Oksana Shcherbak

Medal record

Women's athletics

Summer Universiade

= Oksana Shcherbak =

Ukrainian sprinter

Oksana Shcherbak, née Holodkova (Оксана Щербак, born 24 February 1982) is a Ukrainian sprint athlete who specializes in the 400 metres.

She was born in Pyriatyn, and represents the club Kolos Poltava. In individual competition she competed in the 2007 World Championships without reaching the final. In the 4 x 400 metres relay she finished sixth at the 2006 European Championships, and won a gold medal at the 2007 Summer Universiade. She also competed at the 2007 World Championships. At the 2008 Summer Olympics she competed in both 4 x 100 and 4 x 400. The 4 x 100 metres relay team was disqualified in the first round, whereas the 4 x 400 metres team was knocked out.

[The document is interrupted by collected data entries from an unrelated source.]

(** C2 at work.  Before that mint the balances of asset 1 add up to its
    supply; after it they add up to 2^64 and the supply is 0. *)
Theorem mint_wrap_breaks_sum :
  forallb completed (replay steps_full empty_ledger).2 = true ∧
  total_balance ledger_full 1 = 2 ^ 64 - 2 ∧
  supply_of ledger_full 1 = 2 ^ 64 - 2 ∧
  completed (transact (host [nftacct]) (Mint nftacct 1 2 "") ledger_full).2 = true ∧
  total_balance (transact (host [nftacct]) (Mint nftacct 1 2 "") ledger_full).1 1
    = 2 ^ 64 ∧
  supply_of (transact (host [nftacct]) (Mint nftacct 1 2 "") ledger_full).1 1 = 0.
Proof. vm_compute. split_and!; reflexivity. Qed.

(** C3 at work.  The author holds 2^63 - 1; one more is minted to it, and
    the row is stored with the balance - 2^63. *)
Theorem credit_overflow_stores_negative :
  forallb completed (replay steps_author_max empty_ledger).2 = true ∧
  balances ledger_author_max !! (nftacct, 1) =
    Some {| b_asset_id := 1; b_balance := 2 ^ 63 - 1 |} ∧
  completed (transact (host [nftacct]) (Mint nftacct 1 1 "") ledger_author_max).2
    = true ∧
  balances (transact (host [nftacct]) (Mint nftacct 1 1 "") ledger_author_max).1
    !! (nftacct, 1) =
    Some {| b_asset_id := 1; b_balance := - 2 ^ 63 |}.
Proof. vm_compute. split_and!; reflexivity. Qed.

(** C7 at work.  [bob] holds 2^63 - 1 and the author 1; the transfer of 1
    to [bob] meets every precondition and completes, and [bob] is left with
    - 2^63, not with 2^63. *)
Theorem transfer_credit_overflows :
  forallb completed (replay steps_bob_max empty_ledger).2 = true ∧
  balance_of ledger_bob_max nftacct 1 = 1 ∧
  balance_of ledger_bob_max bob 1 = 2 ^ 63 - 1 ∧
  (transact (host [nftacct]) (Transfer nftacct bob 1 1 "t") ledger_bob_max).2 =
    Ok [(Transfer nftacct bob 1 1 "t", [nftacct; bob]);
        (Transferlog nftacct bob 1 1 0 (- 2 ^ 63) "t", [])] ∧
  balance_of
    (transact (host [nftacct]) (Transfer nftacct bob 1 1 "t") ledger_bob_max).1
    nftacct 1 = 0 ∧
  balance_of
    (transact (host [nftacct]) (Transfer nftacct bob 1 1 "t") ledger_bob_max).1
    bob 1 = - 2 ^ 63.
Proof. vm_compute. split_and!; reflexivity. Qed.

(** C9 at work.  Every transaction of the run completes and every amount
    is well typed; the supply of asset 1 is 2^64 - 2, and the mint of 2
    that follows completes and leaves it at 0: this mint has not incremented
    the supply. *)
Theorem mint_lowers_supply :
  forallb completed (replay steps_full empty_ledger).2 = true ∧
  supply_of ledger_full 1 = 2 ^ 64 - 2 ∧
  completed (transact (host [nftacct]) (Mint nftacct 1 2 "") ledger_full).2
    = true ∧
  supply_of (transact (host [nftacct]) (Mint nftacct 1 2 "") ledger_full).1 1
    = 0 ∧
  supply_of (transact (host [nftacct]) (Mint nftacct 1 2 "") ledger_full).1 1
    < supply_of ledger_full 1.
Proof. vm_compute. split_and!; reflexivity. Qed.

(** ** Sums of balances *)

Lemma total_empty k : total ∅ k = 0.
Proof. unfold total. by rewrite map_fold_empty. Qed.

Lemma total_insert_new t key b k :
  t !! key = None →
  total (<[key := b]> t) k =
  (if decide (key.2 = k) then b_balance b else 0) + total t k.
Proof.
  intros Hnone. unfold total.
  rewrite map_fold_insert_L; [by case_decide| |done].
  intros j1 j2 z1 z2 y _ _ _. repeat case_decide; lia.
Qed.

Lemma total_delete t key b k :
  t !! key = Some b →
  total t k = (if decide (key.2 = k) then b_balance b else 0)
              + total (delete key t) k.
Proof.
  intros Hsome.
  rewrite <- (insert_delete_id t key b) at 1 by done.
  apply total_insert_new, lookup_delete_eq.
Qed.

Lemma total_insert t key b k :
  total (<[key := b]> t) k =
  (if decide (key.2 = k) then b_balance b - balance_in t key.1 key.2 else 0)
  + total t k.
Proof.
  destruct key as [o a]. unfold balance_in. cbn [fst snd].
  destruct (t !! (o, a)) as [b0|] eqn:Hlook.
  - rewrite <- insert_delete_eq.
    rewrite total_insert_new by apply lookup_delete_eq.
    rewrite (total_delete t (o, a) b0 k) by done.
    cbn. case_decide; lia.
  - rewrite total_insert_new by done. cbn. case_decide; lia.
Qed.

Lemma positive_rows_delete t key :
  positive_rows t → positive_rows (delete key t).
Proof.
  intros Hpos key' b Hlook. apply lookup_delete_Some in Hlook as [_ Hlook].
  by eapply Hpos.
Qed.

Lemma total_nonneg t k : positive_rows t → 0 ≤ total t k.
Proof.
  unfold total.
  apply (map_fold_weak_ind (λ r m, positive_rows m → 0 ≤ r)); [done|].
  intros key b m r Hnone IH Hpos.
  assert (0 ≤ r).
  { apply IH. intros key' b' Hlook. apply (Hpos key' b').
    rewrite lookup_insert_ne; [done|]. intros ->. congruence. }
  pose proof (Hpos key b (lookup_insert_eq _ _ _)).
  case_decide; lia.
Qed.

(** One row is at most the sum, and so are two rows together. *)
Lemma balance_le_total t owner k :
  positive_rows t → balance_in t owner k ≤ total t k.
Proof.
  intros Hpos. unfold balance_in.
  destruct (t !! (owner, k)) as [b|] eqn:Hlook; [|by apply total_nonneg].
  rewrite (total_delete t (owner, k) b k) by done. cbn.
  rewrite decide_True by done.
  pose proof (total_nonneg (delete (owner, k) t) k
                (positive_rows_delete _ _ Hpos)). lia.
Qed.

Lemma two_balances_le_total t o1 o2 k :
  positive_rows t → o1 ≠ o2 →
  balance_in t o1 k + balance_in t o2 k ≤ total t k.
Proof.
  intros Hpos Hne. unfold balance_in at 1.
  destruct (t !! (o1, k)) as [b|] eqn:Hlook.
  - rewrite (total_delete t (o1, k) b k) by done. cbn.
    rewrite decide_True by done.
    pose proof (balance_le_total (delete (o1, k) t) o2 k
                  (positive_rows_delete _ _ Hpos)) as Hle.
    unfold balance_in in Hle. rewrite lookup_delete_ne in Hle by congruence.
    unfold balance_in. lia.
  - pose proof (balance_le_total t o2 k Hpos). lia.
Qed.

Lemma ledger_ok_empty : ledger_ok empty_ledger.
Proof.
  split.
  - intros k a H. cbn in H. by rewrite lookup_empty in H.
  - intros o k [b H]. cbn in H. by rewrite lookup_empty in H.
  - intros key b H. cbn in H. by rewrite lookup_empty in H.
  - intros k. unfold total_balance, supply_of. cbn.
    by rewrite total_empty, lookup_empty.
Qed.

Lemma balance_in_le_cap st owner k ast :
  ledger_ok st → assetstable st !! k = Some ast →
  balance_in (balances st) owner k ≤ a_supply ast.
Proof.
  intros Hok Hast.
  pose proof (balance_le_total (balances st) owner k (ok_rows _ Hok)) as Hle.
  pose proof (ok_sum _ Hok k) as Hsum. unfold total_balance, supply_of in Hsum.
  rewrite Hast in Hsum. lia.
Qed.

(** The credit of [add_balance], as long as the balance stays within 63
    bits. *)
Lemma credit_ok t owner k amount :
  positive_rows t → 0 < amount →
  balance_in t owner k + amount ≤ INT64_MAX →
  b_balance (credited t owner k amount) = balance_in t owner k + amount ∧
  positive_rows (<[(owner, k) := credited t owner k amount]> t) ∧
  ∀ k', total (<[(owner, k) := credited t owner k amount]> t) k' =
        (if decide (k = k') then amount else 0) + total t k'.
Proof.
  intros Hpos Hamt Hcap.
  assert (b_balance (credited t owner k amount)
          = balance_in t owner k + amount) as Hrow.
  { unfold credited, balance_in in *.
    destruct (t !! (owner, k)) as [b|] eqn:Hlook; cbn; [|lia].
    pose proof (Hpos _ _ Hlook).
    apply i64_small. unfold is_i64, INT64_MAX in *. lia. }
  split_and!; [done| |].
  - intros key b Hlook. destruct (decide (key = (owner, k))) as [->|Hne].
    + rewrite lookup_insert_eq in Hlook. simplify_eq. rewrite Hrow.
      pose proof (balance_le_total t owner k Hpos).
      unfold balance_in in *. destruct (t !! (owner, k)) as [b|] eqn:Hl; [|lia].
      pose proof (Hpos _ _ Hl). lia.
    + rewrite lookup_insert_ne in Hlook by done. by eapply Hpos.
  - intros k'. rewrite total_insert, Hrow. cbn. case_decide; lia.
Qed.

(** The debit of [sub_balance], in its two branches. *)
Lemma debit_all_ok t owner k b :
  positive_rows t → t !! (owner, k) = Some b →
  positive_rows (delete (owner, k) t) ∧
  ∀ k', total (delete (owner, k) t) k' =
        total t k' - (if decide (k = k') then b_balance b else 0).
Proof.
  intros Hpos Hlook. split; [by apply positive_rows_delete|].
  intros k'. rewrite (total_delete t (owner, k) b k') by done. cbn.
  case_decide; lia.
Qed.

Lemma debit_part_ok t owner k b amount :
  positive_rows t → t !! (owner, k) = Some b →
  0 < amount → amount ≤ b_balance b → b_balance b ≠ amount →
  b_balance b ≤ INT64_MAX →
  let row := {| b_asset_id := b_asset_id b;
                b_balance := i64 (b_balance b - amount) |} in
  b_balance row = b_balance b - amount ∧
  positive_rows (<[(owner, k) := row]> t) ∧
  ∀ k', total (<[(owner, k) := row]> t) k' =
        total t k' - (if decide (k = k') then amount else 0).
Proof.
  intros Hpos Hlook Hamt Hle Hne Hcap row.
  assert (b_balance row = b_balance b - amount) as Hrow.
  { cbn. apply i64_small. unfold is_i64, INT64_MAX in *. lia. }
  split_and!; [done| |].
  - intros key b' Hl. destruct (decide (key = (owner, k))) as [->|Hkey].
    + rewrite lookup_insert_eq in Hl. simplify_eq. lia.
    + rewrite lookup_insert_ne in Hl by done. by eapply Hpos.
  - intros k'. rewrite total_insert, Hrow. unfold balance_in. cbn.
    rewrite Hlook. case_decide; lia.
Qed.

(** One step of the ledger on an existing asset: its supply moves by [d]
    and so does the sum of its balances. *)
Lemma ledger_ok_step st st' id ast d :
  ledger_ok st → assetstable st !! id = Some ast →
  (∀ k, assetstable st' !! k =
        if decide (id = k) then Some (with_supply ast (a_supply ast + d))
        else assetstable st !! k) →
  0 ≤ a_supply ast + d ≤ a_max_supply ast →
  positive_rows (balances st') →
  (∀ o k, is_Some (balances st' !! (o, k)) →
          is_Some (balances st !! (o, k)) ∨ k = id) →
  (∀ k, total (balances st') k =
        (if decide (id = k) then d else 0) + total (balances st) k) →
  ledger_ok st'.
Proof.
  intros Hok Hast Hassets Hrange Hpos Hdom Hsum. split.
  - intros k a. rewrite Hassets. case_decide as Hk.
    + intros [= <-]. cbn. subst k.
      pose proof (ok_assets _ Hok _ _ Hast). lia.
    + apply (ok_assets _ Hok).
  - intros o k Hrow. rewrite Hassets. case_decide; [by eexists|].
    destruct (Hdom o k Hrow) as [Hold| ->]; [|done].
    by apply (ok_closed _ Hok o k).
  - done.
  - intros k. unfold total_balance, supply_of. rewrite Hsum, Hassets.
    pose proof (ok_sum _ Hok k) as Hk. unfold total_balance, supply_of in Hk.
    destruct (decide (id = k)) as [<-|Hne].
    + rewrite Hast in Hk. cbn. lia.
    + lia.
Qed.
(** * ios-simulator-mcp: session lifecycle and coordinate transform

    A shallow embedding of [src/index.ts]: the orientation-aware frame
    transform, the element-tree rewrite, the provisioner look-ups, and the
    session lifecycle handlers working on the [managedSimulators] map.

    Conventions of the embedding.
    - A JS [number] is an IEEE 754 double.  [Binary64] embeds the frame
      transform over doubles, with the rounding of every subtraction.  The
      numbers of the element tree are integers ([Z]), the doubles on
      which the transform is exact ([transformFrame_scaled] is the link).
    - A JS string is a [string] holding its UTF-8 bytes; a JS [Map] is an
      association list kept in insertion order (the order [for ... of]
      iterates in).
    - An [await run(cmd, args)] is a call to the outside world: it is
      logged, and the world decides whether it resolves or rejects. *)

From Stdlib Require Import ZArith List String Ascii Bool Lia DecimalString.
From Stdlib Require Import SpecFloat.
Import ListNotations.
Open Scope string_scope.
Open Scope Z_scope.

(* ===================================================================== *)
(** * Coordinate transformation                                            *)
(* ===================================================================== *)

(** [type Orientation = "auto" | "portrait" | "landscape_right"
                      | "upside_down" | "landscape_left"] *)
Inductive Orientation : Type :=
| auto
| portrait
| landscape_right
| upside_down
| landscape_left.

(** [interface Frame { x; y; width; height }] for numbers that are
    integers: whole points in the element tree.  [scaled] reads the four
    integers as numerators at a scale [2^e] ([e = -1] for half points) and
    relates them to the frames of doubles, [Binary64.Frame]. *)
Record Frame : Type := mkFrame {
  x : Z;
  y : Z;
  width : Z;
  height : Z
}.

(** [getEffectiveOrientation]: "auto" detects portrait (w <= h) against
    landscape_right (w > h); every other setting is used verbatim. *)
Definition getEffectiveOrientation
    (orientation : Orientation) (screenWidth screenHeight : Z) : Orientation :=
  match orientation with
  | auto => if screenHeight <? screenWidth then landscape_right else portrait
  | o => o
  end.

(** [transformFrame]: from the rotated logical space to portrait space. *)
Definition transformFrame
    (frame : Frame) (orientation : Orientation) (screenW screenH : Z) : Frame :=
  match orientation with
  | portrait | auto => frame
  | landscape_right =>
      {| x := y frame;
         y := screenW - x frame - width frame;
         width := height frame;
         height := width frame |}
  | landscape_left =>
      {| x := screenH - y frame - height frame;
         y := x frame;
         width := height frame;
         height := width frame |}
  | upside_down =>
      {| x := screenW - x frame - width frame;
         y := screenH - y frame - height frame;
         width := width frame;
         height := height frame |}
  end.

(** The orientation whose transform undoes the transform of [o]. *)
Definition inverseOrientation (o : Orientation) : Orientation :=
  match o with
  | landscape_right => landscape_left
  | landscape_left => landscape_right
  | o' => o'
  end.

(** Dimensions of the screen as seen in the frame a transform produces:
    the two landscape transforms exchange width and height. *)
Definition transformedScreen (o : Orientation) (screenW screenH : Z) : Z * Z :=
  match o with
  | landscape_right | landscape_left => (screenH, screenW)
  | _ => (screenW, screenH)
  end.

Definition area (f : Frame) : Z := width f * height f.

(** Decimal rendering of a number inside a template literal, for the
    integers JS prints digit by digit: those below [10^21] in magnitude
    (from there on JS switches to exponent notation). *)
Definition showZ (n : Z) : string := NilZero.string_of_int (Z.to_int n).

Definition showNat (n : nat) : string := NilZero.string_of_uint (Nat.to_uint n).

(** [formatAXFrame]: the literal "{{x, y}, {width, height}}", for a frame
    of whole points. *)
Definition formatAXFrame (frame : Frame) : string :=
  "{{" ++ showZ (x frame) ++ ", " ++ showZ (y frame) ++ "}, {"
       ++ showZ (width frame) ++ ", " ++ showZ (height frame) ++ "}}".

(* ===================================================================== *)
(** * The transform over IEEE 754 doubles                                  *)
(* ===================================================================== *)

(** The numbers of the source are binary64 values and [-] rounds to
    nearest, ties to even.  The format and its operations are those of the
    Standard Library's executable specification, [SpecFloat]. *)
Module Binary64.

Definition number : Type := spec_float.

Definition prec : Z := 53.
Definition emax : Z := 1024.

(** [a - b] *)
Definition sub (a b : number) : number := SFsub prec emax a b.

(** [a / b] *)
Definition div (a b : number) : number := SFdiv prec emax a b.

(** The double nearest to [m * 2^e]. *)
Definition dyadic (m e : Z) : number := binary_normalize prec emax m e false.

(** The double nearest to the integer [n]. *)
Definition ofZ (n : Z) : number := dyadic n 0.

(** [interface Frame { x; y; width; height }] *)
Record Frame : Type := mkFrame {
  x : number;
  y : number;
  width : number;
  height : number
}.

(** [transformFrame]; [a - b - c] is [(a - b) - c]. *)
Definition transformFrame
    (frame : Frame) (orientation : Orientation) (screenW screenH : number)
    : Frame :=
  match orientation with
  | portrait | auto => frame
  | landscape_right =>
      {| x := y frame;
         y := sub (sub screenW (x frame)) (width frame);
         width := height frame;
         height := width frame |}
  | landscape_left =>
      {| x := sub (sub screenH (y frame)) (height frame);
         y := x frame;
         width := height frame;
         height := width frame |}
  | upside_down =>
      {| x := sub (sub screenW (x frame)) (width frame);
         y := sub (sub screenH (y frame)) (height frame);
         width := width frame;
         height := height frame |}
  end.

End Binary64.

(** The frame of doubles with numerators [r] at scale [2^e]. *)
Definition scaled (e : Z) (r : Frame) : Binary64.Frame :=
  {| Binary64.x := Binary64.dyadic (x r) e;
     Binary64.y := Binary64.dyadic (y r) e;
     Binary64.width := Binary64.dyadic (width r) e;
     Binary64.height := Binary64.dyadic (height r) e |}.

(** Exponents at which every numerator below [2^53] is a normal double. *)
Definition scaleInRange (e : Z) : Prop := -1022 <= e <= 971.

(** Numerators small enough for every subtraction of the transform, and
    of the transform that undoes it, to be exact. *)
Definition numeratorsInRange (r : Frame) (screenW screenH : Z) : Prop :=
  Z.abs (x r) < 2 ^ 51 /\ Z.abs (y r) < 2 ^ 51
  /\ Z.abs (width r) < 2 ^ 51 /\ Z.abs (height r) < 2 ^ 51
  /\ Z.abs screenW < 2 ^ 51 /\ Z.abs screenH < 2 ^ 51.

(** A frame with thirds of a point:
    [{x: 16.5, y: 179/3, width: 361, height: 61/3}], that is
    [y = 59.666666666666664] and [height = 20.333333333333332]. *)
Definition thirdsFrame : Binary64.Frame :=
  {| Binary64.x := Binary64.dyadic 33 (-1);
     Binary64.y := Binary64.div (Binary64.ofZ 179) (Binary64.ofZ 3);
     Binary64.width := Binary64.ofZ 361;
     Binary64.height := Binary64.div (Binary64.ofZ 61) (Binary64.ofZ 3) |}.

(** Numerators on which the subtractions of one transform are exact: the
    operands and the results stay below [2^53] in magnitude. *)
Definition exactOn (r : Frame) (screenW screenH : Z) : Prop :=
  Z.abs (x r) < 2 ^ 53 /\ Z.abs (width r) < 2 ^ 53 /\ Z.abs screenW < 2 ^ 53
  /\ Z.abs (screenW - x r) < 2 ^ 53
  /\ Z.abs (screenW - x r - width r) < 2 ^ 53
  /\ Z.abs (y r) < 2 ^ 53 /\ Z.abs (height r) < 2 ^ 53 /\ Z.abs screenH < 2 ^ 53
  /\ Z.abs (screenH - y r) < 2 ^ 53
  /\ Z.abs (screenH - y r - height r) < 2 ^ 53.

(** [p * 2^n] on mantissas. *)
Definition shiftPos (p : positive) (n : nat) : positive := Nat.iter n xO p.

(* ===================================================================== *)
(** * JSON values and objects                                              *)
(* ===================================================================== *)

(** What [JSON.parse] produces, for a document whose numbers are
    integers.  An object is the list of its own properties in property
    order. *)
#[local] Unset Elimination Schemes.
Inductive JSValue : Type :=
| JNull
| JBool (b : bool)
| JNum (n : Z)
| JStr (s : string)
| JArr (items : list JSValue)
| JObj (props : list (string * JSValue)).
#[local] Set Elimination Schemes.

Definition Props : Type := list (string * JSValue).

(** Property read on an object: [None] is [undefined]. *)
Fixpoint getProp (k : string) (ps : Props) : option JSValue :=
  match ps with
  | [] => None
  | (k', v) :: rest => if String.eqb k k' then Some v else getProp k rest
  end.

(** Property write: an existing property keeps its place, a new one goes
    last. *)
Fixpoint setProp (k : string) (v : JSValue) (ps : Props) : Props :=
  match ps with
  | [] => [(k, v)]
  | (k', v') :: rest =>
      if String.eqb k k' then (k', v) :: rest else (k', v') :: setProp k v rest
  end.


(** JS truthiness of a parsed value. *)
Definition truthy (v : JSValue) : bool :=
  match v with
  | JNull => false
  | JBool b => b
  | JNum n => negb (n =? 0)
  | JStr s => negb (String.eqb s "")
  | JArr _ | JObj _ => true
  end.

Definition truthyOpt (o : option JSValue) : bool :=
  match o with Some v => truthy v | None => false end.

(** [v.k] for a value that is not null: only objects carry the named
    properties read by this program. *)
Definition member (v : JSValue) (k : string) : option JSValue :=
  match v with
  | JObj ps => getProp k ps
  | _ => None
  end.

(** Index-keyed properties, as the spread of an array or a string yields. *)
Fixpoint indexed (i : nat) (vs : list JSValue) : Props :=
  match vs with
  | [] => []
  | v :: rest => (showNat i, v) :: indexed (S i) rest
  end.

Fixpoint chars (s : string) : list JSValue :=
  match s with
  | EmptyString => []
  | String c rest => JStr (String c EmptyString) :: chars rest
  end.

(** [{ ...el }] *)
Definition spread (el : JSValue) : Props :=
  match el with
  | JObj ps => ps
  | JArr vs => indexed 0 vs
  | JStr s => indexed 0 (chars s)
  | JNull | JBool _ | JNum _ => []
  end.

(** Reading a value at the declared type [Frame]: all four members are
    numbers. *)
Definition asFrame (v : JSValue) : option Frame :=
  match member v "x", member v "y", member v "width", member v "height" with
  | Some (JNum fx), Some (JNum fy), Some (JNum fw), Some (JNum fh) =>
      Some (mkFrame fx fy fw fh)
  | _, _, _, _ => None
  end.

(** The object literal [transformFrame] returns. *)
Definition frameObject (f : Frame) : JSValue :=
  JObj [("x", JNum (x f)); ("y", JNum (y f));
        ("width", JNum (width f)); ("height", JNum (height f))].

(** [el.frame && (el.frame.width || el.frame.height)] on an object. *)
Definition hasLiveFrame (ps : Props) : bool :=
  match getProp "frame" ps with
  | Some fr => truthy fr && (truthyOpt (member fr "width")
                             || truthyOpt (member fr "height"))
  | None => false
  end.

(** [transformFrame] seen on the parsed value: "portrait" and "auto"
    return the argument itself, the other cases build a new literal. *)
Definition transformFrameValue
    (fr : JSValue) (f : Frame) (orientation : Orientation) (screenW screenH : Z)
    : JSValue :=
  match orientation with
  | portrait | auto => fr
  | _ => frameObject (transformFrame f orientation screenW screenH)
  end.

(** The first branch of the mapped function: rewrite [frame] and
    [AXFrame] of the copy.  [None]: the frame passes the test but is not a
    [Frame] (the arithmetic on non-numbers is outside the model). *)
Definition rewriteFrame
    (el : Props) (transformed : Props)
    (orientation : Orientation) (screenW screenH : Z) : option Props :=
  if hasLiveFrame el then
    match getProp "frame" el with
    | Some fr =>
        match asFrame fr with
        | Some f =>
            let f' := transformFrame f orientation screenW screenH in
            Some (setProp "AXFrame" (JStr (formatAXFrame f'))
                    (setProp "frame"
                       (transformFrameValue fr f orientation screenW screenH)
                       transformed))
        | None => None
        end
    | None => None
    end
  else Some transformed.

Her personal best time is 51.23 seconds in the 400 metres, achieved in July 2006 in Kyiv. She also has 7.39 seconds in the 60 metres (indoor), achieved in February 2008 in Sumy; 11.81 seconds in the 100 metres, achieved in May 2007 in Bar; and 23.39 seconds in the 200 metres, achieved in June 2008 at Florø Stadion.